EXERCISE BRIEF -
From the records below, please repeat exactly the line that has "decode_base32hex label ≫= fun decoded =>", the line that has "if zlen value", and every line between them, and nothing else.

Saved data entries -
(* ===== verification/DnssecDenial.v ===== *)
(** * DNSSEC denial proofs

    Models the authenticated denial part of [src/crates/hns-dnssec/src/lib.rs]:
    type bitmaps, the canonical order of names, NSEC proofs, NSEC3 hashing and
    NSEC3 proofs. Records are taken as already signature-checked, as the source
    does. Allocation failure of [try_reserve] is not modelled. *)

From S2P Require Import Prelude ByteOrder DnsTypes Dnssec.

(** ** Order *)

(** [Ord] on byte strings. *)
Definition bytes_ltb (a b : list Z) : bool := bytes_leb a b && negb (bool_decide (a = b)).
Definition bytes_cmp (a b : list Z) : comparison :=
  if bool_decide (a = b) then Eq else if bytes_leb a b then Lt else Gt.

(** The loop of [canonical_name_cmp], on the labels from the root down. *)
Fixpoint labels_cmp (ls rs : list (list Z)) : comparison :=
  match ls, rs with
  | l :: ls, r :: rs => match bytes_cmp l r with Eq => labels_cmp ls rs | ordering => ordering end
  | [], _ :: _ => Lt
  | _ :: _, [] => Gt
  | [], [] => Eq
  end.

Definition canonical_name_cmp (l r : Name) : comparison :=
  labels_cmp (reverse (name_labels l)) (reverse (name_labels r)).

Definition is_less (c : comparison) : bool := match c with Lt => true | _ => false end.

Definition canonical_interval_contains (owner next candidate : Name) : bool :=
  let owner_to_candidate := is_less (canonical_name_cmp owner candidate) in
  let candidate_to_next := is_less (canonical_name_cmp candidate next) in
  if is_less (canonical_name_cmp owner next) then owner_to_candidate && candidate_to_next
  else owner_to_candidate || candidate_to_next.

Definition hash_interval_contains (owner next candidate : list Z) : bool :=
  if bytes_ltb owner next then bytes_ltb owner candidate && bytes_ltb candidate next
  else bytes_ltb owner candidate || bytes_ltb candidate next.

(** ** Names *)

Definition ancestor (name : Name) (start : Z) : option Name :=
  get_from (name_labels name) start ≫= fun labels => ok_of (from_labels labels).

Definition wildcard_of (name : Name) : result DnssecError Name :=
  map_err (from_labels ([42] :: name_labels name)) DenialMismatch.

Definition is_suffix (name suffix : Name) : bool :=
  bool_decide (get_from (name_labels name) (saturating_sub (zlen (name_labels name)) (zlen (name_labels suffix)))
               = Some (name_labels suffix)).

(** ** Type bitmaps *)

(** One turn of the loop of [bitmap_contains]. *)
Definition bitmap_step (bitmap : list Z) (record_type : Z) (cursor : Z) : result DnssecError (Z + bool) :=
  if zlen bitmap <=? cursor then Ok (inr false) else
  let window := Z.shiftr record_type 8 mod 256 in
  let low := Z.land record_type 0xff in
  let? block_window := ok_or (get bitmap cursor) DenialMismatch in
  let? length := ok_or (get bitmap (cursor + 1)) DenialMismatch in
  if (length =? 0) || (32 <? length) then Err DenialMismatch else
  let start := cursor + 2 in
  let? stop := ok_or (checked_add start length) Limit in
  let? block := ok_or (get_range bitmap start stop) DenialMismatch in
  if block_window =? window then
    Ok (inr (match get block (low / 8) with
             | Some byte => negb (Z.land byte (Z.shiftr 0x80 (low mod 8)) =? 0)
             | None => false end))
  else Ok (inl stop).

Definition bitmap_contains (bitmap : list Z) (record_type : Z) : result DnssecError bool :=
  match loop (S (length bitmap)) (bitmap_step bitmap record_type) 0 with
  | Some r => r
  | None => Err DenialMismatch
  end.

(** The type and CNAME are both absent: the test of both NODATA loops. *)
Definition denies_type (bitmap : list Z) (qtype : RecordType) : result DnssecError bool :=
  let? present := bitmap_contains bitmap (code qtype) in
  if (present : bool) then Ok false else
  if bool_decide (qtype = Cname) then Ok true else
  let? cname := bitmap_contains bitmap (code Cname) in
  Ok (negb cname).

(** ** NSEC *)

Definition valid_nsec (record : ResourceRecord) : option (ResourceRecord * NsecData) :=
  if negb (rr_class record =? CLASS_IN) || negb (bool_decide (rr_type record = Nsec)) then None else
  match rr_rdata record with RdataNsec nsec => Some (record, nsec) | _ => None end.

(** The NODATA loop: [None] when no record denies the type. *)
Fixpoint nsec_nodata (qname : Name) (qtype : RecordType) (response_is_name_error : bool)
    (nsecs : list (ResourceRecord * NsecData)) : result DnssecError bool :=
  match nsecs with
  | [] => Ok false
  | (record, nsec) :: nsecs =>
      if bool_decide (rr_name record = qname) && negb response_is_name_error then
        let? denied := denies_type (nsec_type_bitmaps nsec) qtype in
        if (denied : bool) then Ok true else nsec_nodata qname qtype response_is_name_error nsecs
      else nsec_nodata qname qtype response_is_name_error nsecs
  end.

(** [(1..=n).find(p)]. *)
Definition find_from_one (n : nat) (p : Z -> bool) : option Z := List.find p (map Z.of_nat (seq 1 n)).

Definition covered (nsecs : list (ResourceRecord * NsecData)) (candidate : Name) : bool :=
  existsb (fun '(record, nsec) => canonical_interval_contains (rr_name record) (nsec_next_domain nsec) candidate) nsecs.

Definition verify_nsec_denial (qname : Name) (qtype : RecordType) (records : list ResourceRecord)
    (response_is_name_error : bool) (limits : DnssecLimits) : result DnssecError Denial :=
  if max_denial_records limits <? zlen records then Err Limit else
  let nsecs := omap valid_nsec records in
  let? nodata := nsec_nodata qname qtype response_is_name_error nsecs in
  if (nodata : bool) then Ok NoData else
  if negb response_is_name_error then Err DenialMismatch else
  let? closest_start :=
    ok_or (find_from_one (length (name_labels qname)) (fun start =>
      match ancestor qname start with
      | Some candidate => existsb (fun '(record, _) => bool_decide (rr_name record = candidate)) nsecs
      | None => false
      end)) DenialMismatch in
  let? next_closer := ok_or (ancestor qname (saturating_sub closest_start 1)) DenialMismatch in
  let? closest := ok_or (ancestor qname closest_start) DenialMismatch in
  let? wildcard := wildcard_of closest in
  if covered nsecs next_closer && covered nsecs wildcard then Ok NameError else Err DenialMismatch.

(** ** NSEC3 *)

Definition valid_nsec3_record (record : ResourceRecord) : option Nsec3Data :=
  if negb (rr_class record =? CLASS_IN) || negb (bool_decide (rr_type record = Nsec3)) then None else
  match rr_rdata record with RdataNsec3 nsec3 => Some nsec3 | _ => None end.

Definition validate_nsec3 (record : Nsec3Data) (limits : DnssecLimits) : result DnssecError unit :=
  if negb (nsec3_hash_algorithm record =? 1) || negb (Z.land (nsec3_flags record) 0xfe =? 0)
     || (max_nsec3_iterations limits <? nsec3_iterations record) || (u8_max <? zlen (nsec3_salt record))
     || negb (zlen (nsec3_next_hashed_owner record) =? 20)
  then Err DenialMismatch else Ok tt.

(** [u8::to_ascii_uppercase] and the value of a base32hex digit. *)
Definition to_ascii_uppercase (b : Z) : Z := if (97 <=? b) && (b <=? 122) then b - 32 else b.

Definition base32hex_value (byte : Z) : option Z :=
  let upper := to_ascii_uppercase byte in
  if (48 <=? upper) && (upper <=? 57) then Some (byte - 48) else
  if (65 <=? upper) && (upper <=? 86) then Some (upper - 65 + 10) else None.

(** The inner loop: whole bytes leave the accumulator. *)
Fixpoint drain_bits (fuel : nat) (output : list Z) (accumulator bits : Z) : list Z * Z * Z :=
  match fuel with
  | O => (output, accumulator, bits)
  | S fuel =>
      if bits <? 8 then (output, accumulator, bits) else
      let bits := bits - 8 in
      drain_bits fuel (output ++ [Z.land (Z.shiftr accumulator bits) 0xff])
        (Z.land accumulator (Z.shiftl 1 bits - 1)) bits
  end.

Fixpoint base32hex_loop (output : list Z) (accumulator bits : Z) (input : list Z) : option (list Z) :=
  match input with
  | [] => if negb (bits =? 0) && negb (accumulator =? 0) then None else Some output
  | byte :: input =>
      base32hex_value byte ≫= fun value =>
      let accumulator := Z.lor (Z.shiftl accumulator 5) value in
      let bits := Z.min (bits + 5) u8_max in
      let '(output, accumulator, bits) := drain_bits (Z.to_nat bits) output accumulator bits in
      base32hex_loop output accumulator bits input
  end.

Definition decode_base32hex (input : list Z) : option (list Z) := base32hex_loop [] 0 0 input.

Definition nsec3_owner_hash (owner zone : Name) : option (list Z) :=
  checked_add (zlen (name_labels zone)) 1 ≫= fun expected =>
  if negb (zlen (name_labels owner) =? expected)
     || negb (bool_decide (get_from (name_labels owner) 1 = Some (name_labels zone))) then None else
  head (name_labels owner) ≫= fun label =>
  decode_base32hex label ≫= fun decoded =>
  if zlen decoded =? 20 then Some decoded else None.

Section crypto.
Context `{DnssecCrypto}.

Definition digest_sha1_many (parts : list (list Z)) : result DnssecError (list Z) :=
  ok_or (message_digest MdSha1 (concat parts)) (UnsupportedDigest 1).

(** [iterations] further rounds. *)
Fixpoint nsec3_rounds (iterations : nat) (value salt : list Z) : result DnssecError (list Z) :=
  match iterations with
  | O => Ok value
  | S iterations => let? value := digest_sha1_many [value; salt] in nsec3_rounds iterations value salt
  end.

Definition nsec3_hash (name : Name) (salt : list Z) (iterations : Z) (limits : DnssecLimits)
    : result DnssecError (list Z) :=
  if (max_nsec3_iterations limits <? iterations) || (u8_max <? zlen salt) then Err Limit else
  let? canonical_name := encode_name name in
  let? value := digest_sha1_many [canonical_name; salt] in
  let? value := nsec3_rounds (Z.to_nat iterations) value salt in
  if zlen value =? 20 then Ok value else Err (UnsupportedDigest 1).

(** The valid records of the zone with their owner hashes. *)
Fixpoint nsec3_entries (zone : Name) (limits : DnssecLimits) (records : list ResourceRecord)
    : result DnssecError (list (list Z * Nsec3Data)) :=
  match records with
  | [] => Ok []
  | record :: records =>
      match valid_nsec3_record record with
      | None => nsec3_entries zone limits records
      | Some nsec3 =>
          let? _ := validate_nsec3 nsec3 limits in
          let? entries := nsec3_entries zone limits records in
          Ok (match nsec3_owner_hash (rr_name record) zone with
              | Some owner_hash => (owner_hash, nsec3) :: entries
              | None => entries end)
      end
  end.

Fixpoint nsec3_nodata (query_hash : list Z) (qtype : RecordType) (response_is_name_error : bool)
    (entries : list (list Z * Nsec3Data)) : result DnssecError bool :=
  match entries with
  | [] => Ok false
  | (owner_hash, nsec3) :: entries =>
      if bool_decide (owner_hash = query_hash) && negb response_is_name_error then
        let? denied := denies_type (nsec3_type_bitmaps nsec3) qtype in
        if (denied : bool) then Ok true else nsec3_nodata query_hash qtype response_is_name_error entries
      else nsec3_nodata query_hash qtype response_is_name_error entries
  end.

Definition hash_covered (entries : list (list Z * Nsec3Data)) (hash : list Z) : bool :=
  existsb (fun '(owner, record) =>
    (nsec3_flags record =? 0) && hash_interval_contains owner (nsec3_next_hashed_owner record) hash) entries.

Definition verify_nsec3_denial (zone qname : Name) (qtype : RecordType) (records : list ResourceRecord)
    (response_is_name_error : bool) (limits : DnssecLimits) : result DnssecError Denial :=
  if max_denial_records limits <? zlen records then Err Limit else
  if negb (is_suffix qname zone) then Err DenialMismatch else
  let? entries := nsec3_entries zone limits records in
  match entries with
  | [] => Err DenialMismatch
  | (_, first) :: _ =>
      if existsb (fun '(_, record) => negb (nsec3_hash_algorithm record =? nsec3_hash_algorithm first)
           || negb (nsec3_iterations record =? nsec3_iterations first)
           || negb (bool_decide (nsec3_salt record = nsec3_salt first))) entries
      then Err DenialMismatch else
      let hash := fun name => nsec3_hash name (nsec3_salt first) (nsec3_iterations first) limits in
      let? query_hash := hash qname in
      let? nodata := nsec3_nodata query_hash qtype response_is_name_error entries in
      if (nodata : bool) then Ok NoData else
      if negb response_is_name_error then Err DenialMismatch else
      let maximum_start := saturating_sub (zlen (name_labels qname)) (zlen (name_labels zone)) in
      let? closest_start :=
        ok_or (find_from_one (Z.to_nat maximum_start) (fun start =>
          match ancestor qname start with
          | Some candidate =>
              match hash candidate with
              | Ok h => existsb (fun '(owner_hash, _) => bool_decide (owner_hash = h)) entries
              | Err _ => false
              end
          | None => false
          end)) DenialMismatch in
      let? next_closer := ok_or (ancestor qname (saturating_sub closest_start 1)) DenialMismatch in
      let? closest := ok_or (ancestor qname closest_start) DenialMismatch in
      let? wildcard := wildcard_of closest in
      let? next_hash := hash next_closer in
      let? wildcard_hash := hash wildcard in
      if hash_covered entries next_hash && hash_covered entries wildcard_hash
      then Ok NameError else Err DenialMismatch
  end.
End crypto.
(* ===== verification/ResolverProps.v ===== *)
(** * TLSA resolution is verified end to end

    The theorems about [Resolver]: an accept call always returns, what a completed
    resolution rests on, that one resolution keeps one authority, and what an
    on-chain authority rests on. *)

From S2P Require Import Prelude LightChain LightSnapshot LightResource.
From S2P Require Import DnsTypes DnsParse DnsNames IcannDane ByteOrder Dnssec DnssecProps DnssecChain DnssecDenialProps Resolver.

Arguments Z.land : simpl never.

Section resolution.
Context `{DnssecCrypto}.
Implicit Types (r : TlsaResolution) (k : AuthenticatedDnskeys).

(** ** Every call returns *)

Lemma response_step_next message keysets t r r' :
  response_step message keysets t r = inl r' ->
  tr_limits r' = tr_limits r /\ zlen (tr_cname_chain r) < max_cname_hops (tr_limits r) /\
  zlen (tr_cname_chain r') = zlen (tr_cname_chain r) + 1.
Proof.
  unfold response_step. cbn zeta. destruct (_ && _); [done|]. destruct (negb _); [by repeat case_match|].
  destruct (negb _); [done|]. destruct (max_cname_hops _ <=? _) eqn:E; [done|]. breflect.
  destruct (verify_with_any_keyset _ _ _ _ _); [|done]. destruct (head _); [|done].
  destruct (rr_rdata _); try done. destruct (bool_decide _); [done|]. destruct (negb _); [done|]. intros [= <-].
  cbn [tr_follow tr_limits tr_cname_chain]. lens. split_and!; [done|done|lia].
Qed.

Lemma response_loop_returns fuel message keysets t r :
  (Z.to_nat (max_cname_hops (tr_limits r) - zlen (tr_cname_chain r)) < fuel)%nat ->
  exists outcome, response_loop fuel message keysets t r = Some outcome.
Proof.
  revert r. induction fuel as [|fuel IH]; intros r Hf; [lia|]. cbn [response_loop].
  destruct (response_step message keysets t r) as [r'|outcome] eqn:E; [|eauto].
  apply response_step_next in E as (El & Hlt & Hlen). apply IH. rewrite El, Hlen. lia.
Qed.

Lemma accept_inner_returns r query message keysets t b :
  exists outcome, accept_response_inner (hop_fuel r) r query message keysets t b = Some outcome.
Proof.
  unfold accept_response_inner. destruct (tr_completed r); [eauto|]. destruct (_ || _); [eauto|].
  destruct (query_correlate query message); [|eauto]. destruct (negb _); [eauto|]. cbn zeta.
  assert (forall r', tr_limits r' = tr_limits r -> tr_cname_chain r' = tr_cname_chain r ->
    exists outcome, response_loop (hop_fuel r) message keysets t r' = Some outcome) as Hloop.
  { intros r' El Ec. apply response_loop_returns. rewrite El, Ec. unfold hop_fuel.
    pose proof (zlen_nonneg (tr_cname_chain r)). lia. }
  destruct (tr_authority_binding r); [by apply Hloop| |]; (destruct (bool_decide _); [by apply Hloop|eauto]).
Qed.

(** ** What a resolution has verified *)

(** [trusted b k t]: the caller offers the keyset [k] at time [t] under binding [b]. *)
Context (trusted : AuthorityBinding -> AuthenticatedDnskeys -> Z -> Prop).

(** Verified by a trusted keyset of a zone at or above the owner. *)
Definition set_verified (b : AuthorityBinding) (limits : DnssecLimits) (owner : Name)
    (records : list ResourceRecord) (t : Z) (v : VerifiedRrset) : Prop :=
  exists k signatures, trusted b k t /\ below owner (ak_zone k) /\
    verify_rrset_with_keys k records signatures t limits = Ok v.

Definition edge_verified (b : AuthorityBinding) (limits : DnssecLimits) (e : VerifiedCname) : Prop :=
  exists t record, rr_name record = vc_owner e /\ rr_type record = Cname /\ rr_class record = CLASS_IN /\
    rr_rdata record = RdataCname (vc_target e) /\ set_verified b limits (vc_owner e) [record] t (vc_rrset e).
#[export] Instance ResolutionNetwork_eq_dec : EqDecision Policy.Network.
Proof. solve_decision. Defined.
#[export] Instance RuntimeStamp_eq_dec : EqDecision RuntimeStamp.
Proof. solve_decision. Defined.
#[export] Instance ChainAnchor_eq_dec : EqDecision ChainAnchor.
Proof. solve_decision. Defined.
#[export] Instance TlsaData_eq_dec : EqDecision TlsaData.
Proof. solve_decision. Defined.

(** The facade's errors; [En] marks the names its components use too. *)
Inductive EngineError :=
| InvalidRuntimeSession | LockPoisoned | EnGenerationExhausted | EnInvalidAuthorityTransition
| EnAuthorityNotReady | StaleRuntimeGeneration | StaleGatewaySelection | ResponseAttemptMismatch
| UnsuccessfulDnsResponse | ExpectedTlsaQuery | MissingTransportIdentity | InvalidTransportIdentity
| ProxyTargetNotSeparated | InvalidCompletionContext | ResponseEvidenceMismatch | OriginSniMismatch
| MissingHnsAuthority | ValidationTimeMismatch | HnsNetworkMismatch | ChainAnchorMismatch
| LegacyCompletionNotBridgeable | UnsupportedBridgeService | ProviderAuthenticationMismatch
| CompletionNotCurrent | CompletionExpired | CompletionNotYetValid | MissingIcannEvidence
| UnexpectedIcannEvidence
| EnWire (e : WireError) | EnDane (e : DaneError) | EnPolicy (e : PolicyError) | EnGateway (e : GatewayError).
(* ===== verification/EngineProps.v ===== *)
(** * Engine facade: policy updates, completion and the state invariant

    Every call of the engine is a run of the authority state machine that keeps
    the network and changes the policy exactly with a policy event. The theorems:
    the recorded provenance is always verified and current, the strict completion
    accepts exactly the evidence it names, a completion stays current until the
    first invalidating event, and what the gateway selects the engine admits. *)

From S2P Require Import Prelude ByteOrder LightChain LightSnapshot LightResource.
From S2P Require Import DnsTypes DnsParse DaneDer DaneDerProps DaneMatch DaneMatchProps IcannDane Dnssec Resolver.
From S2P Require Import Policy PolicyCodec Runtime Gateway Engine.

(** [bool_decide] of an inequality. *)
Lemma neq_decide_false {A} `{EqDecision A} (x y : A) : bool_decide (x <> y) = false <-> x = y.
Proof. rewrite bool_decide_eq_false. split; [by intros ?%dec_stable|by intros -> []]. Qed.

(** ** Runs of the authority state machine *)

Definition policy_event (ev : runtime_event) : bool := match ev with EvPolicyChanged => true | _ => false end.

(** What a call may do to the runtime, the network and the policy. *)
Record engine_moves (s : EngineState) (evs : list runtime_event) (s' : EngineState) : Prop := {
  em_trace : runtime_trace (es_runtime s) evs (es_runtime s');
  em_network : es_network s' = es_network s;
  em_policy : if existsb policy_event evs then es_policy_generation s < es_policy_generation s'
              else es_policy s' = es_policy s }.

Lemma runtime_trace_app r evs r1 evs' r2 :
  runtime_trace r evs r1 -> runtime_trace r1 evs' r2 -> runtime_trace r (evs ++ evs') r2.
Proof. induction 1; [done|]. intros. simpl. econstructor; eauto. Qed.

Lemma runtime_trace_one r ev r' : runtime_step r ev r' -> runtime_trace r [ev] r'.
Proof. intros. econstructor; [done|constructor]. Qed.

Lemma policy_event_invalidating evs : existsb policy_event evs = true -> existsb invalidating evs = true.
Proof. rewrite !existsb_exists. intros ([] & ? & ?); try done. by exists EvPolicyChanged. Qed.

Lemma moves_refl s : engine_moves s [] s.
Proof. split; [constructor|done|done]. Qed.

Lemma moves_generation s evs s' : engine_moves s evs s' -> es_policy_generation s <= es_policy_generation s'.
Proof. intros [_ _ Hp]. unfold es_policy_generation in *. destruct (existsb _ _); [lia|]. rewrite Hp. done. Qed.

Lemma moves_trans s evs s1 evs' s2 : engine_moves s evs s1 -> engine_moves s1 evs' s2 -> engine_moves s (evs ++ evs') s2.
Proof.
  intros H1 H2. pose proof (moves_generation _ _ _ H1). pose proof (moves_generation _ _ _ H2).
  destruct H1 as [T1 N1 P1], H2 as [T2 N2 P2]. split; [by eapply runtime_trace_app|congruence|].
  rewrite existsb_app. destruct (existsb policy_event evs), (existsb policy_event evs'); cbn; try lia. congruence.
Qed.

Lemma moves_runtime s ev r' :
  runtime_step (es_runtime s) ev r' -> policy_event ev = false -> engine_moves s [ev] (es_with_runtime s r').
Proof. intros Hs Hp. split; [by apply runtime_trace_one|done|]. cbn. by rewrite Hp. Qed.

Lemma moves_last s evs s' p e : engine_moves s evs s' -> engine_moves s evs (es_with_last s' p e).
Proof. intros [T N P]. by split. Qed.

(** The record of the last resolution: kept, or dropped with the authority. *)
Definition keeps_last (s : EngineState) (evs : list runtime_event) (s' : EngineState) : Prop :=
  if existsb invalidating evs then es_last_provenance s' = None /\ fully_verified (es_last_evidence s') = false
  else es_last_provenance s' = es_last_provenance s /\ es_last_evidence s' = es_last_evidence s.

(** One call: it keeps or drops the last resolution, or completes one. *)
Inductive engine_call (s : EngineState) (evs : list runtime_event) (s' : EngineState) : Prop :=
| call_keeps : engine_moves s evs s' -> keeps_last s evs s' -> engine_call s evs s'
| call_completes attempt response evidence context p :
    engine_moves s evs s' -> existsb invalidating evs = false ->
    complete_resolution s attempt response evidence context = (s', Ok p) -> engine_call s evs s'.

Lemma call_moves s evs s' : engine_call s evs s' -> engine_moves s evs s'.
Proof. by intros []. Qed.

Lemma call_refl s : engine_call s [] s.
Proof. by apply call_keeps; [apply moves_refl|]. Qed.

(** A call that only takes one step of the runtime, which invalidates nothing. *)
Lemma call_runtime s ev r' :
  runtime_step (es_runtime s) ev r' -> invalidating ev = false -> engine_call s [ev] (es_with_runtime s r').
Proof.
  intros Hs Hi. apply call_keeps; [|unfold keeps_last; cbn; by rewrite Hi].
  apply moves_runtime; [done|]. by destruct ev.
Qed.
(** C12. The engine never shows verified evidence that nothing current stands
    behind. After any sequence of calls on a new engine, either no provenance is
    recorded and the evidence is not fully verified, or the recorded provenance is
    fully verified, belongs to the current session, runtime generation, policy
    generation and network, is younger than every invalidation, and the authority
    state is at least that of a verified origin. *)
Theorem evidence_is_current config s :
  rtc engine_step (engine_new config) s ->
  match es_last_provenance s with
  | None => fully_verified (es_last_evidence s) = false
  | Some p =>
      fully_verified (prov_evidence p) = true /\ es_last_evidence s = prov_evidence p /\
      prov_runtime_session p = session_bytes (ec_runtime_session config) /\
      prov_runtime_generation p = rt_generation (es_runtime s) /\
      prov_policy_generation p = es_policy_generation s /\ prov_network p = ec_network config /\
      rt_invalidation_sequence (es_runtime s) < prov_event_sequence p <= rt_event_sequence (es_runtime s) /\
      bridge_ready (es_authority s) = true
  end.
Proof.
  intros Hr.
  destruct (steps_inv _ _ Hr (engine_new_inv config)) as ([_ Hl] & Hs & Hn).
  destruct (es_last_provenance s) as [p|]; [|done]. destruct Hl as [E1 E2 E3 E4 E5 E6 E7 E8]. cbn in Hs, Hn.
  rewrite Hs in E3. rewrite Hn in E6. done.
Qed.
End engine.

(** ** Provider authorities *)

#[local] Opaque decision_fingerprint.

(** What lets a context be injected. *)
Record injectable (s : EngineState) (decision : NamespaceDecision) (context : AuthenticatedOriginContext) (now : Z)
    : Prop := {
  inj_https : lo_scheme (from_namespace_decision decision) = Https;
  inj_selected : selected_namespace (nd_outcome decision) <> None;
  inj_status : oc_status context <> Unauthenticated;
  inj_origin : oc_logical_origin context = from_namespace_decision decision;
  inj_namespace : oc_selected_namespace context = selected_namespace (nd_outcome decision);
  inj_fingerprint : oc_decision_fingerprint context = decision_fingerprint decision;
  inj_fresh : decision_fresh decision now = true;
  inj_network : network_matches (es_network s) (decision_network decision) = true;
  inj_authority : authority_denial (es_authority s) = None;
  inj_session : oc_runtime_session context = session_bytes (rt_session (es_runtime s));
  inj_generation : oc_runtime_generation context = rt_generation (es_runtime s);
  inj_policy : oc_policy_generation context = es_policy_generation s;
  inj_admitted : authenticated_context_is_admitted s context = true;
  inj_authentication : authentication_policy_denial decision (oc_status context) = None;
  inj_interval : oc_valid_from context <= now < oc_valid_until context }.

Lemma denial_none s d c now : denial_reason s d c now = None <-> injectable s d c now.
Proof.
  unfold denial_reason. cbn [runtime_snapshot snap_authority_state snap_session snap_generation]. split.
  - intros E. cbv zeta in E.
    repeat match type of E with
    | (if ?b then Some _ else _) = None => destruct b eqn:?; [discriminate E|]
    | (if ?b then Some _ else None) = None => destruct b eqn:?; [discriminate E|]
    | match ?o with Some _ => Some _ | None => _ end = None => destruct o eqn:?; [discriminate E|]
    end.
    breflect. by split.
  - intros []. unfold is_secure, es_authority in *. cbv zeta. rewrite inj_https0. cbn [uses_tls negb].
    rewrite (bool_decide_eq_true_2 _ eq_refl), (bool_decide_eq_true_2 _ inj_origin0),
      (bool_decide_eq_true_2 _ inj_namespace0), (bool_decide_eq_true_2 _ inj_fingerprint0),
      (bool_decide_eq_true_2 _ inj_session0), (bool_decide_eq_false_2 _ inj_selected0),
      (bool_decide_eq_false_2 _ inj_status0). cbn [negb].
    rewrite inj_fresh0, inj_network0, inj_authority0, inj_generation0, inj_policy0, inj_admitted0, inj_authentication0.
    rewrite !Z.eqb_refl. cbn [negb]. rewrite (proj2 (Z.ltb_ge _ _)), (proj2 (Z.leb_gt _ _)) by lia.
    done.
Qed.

OUTPUT BELOW -
  decode_base32hex label ≫= fun decoded =>
  if zlen decoded =? 20 then Some decoded else None.

Section crypto.
Context `{DnssecCrypto}.

Definition digest_sha1_many (parts : list (list Z)) : result DnssecError (list Z) :=
  ok_or (message_digest MdSha1 (concat parts)) (UnsupportedDigest 1).

(** [iterations] further rounds. *)
Fixpoint nsec3_rounds (iterations : nat) (value salt : list Z) : result DnssecError (list Z) :=
  match iterations with
  | O => Ok value
  | S iterations => let? value := digest_sha1_many [value; salt] in nsec3_rounds iterations value salt
  end.

Definition nsec3_hash (name : Name) (salt : list Z) (iterations : Z) (limits : DnssecLimits)
    : result DnssecError (list Z) :=
  if (max_nsec3_iterations limits <? iterations) || (u8_max <? zlen salt) then Err Limit else
  let? canonical_name := encode_name name in
  let? value := digest_sha1_many [canonical_name; salt] in
  let? value := nsec3_rounds (Z.to_nat iterations) value salt in
  if zlen value =? 20 then Ok value else Err (UnsupportedDigest 1).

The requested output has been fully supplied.